> _Required action_: For the records below, print the lines from the line with "Local Open Scope Z_scope." through the line with "compares with (side in BUY, SELL). *)" exactly as written; include both end lines and exclude the rest.
★ ★ ★ ★ ★ ★ ★
(** * Order book and execution database of nautilus_trader: a shallow embedding

    The development embeds

    - the order book classes [OrderBook], [L3OrderBook], [L2OrderBook] and
      [L1OrderBook] together with the [OrderBookData] messages
      (model/orderbook/book.pyx),
    - the execution databases [BypassExecutionDatabase]
      (execution/database.pyx) and [RedisExecutionDatabase]
      (redis/execution.pyx),
    - the parser of the [DepthType] enum (model/c_enums/depth_type.pyx).

    Python objects that are reachable through more than one reference (the
    resting [Order] and [Level] objects, which the L1 book also caches in
    [_top_bid], [_top_ask], [_top_bid_level] and [_top_ask_level]) live in an
    explicit object store and are named by references; a method that raises
    keeps the mutations it made before raising. *)

From Stdlib Require Import ZArith QArith Lia Ascii.
From stdpp Require Import base list strings gmap pretty.

Local Open Scope Z_scope.

(** ** Enumerations (model/c_enums) *)

(** Modelled from the spec: the enum declarations of model/c_enums are not
    among the sources; the members are those the spec lists and the book
    compares with (side in BUY, SELL). *)
Inductive OrderSide := BUY | SELL.

(** Modelled from the spec: the aggressor of a trade, as [_update_trade_tick]
    distinguishes it. *)
Inductive AggressorSide := AggressorSide_BUY | AggressorSide_SELL.

(** Modelled from the spec: level in L1, L2, L3. *)
Inductive OrderBookLevel := L1 | L2 | L3.

(** Modelled from the spec: type in ADD, UPDATE, DELETE. *)
Inductive OrderBookDeltaType := ADD | UPDATE | DELETE.

#[global] Instance OrderSide_eq_dec : EqDecision OrderSide.
Proof. solve_decision. Defined.

#[global] Instance OrderBookLevel_eq_dec : EqDecision OrderBookLevel.
Proof. solve_decision. Defined.

(** Modelled from the spec: [OrderSideParser.to_str] (c_enums/order_side.pyx)
    is not among the sources; it yields the name of the side, as
    [DepthTypeParser.to_str] does for its enum. *)
Definition OrderSideParser_to_str (s : OrderSide) : string :=
  match s with
  | BUY => "BUY"
  | SELL => "SELL"
  end.

(** ** Exceptions *)

Inductive Exn :=
| ValueError (msg : string)
| TypeError (msg : string)
| RuntimeError (msg : string)
| NotImplementedError (msg : string)
| AssertionError (msg : string)
| OverflowError (msg : string).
★ ★ ★ ★ ★ ★ ★
> _Task answer_:
Local Open Scope Z_scope.

(** ** Enumerations (model/c_enums) *)

(** Modelled from the spec: the enum declarations of model/c_enums are not
    among the sources; the members are those the spec lists and the book
    compares with (side in BUY, SELL). *)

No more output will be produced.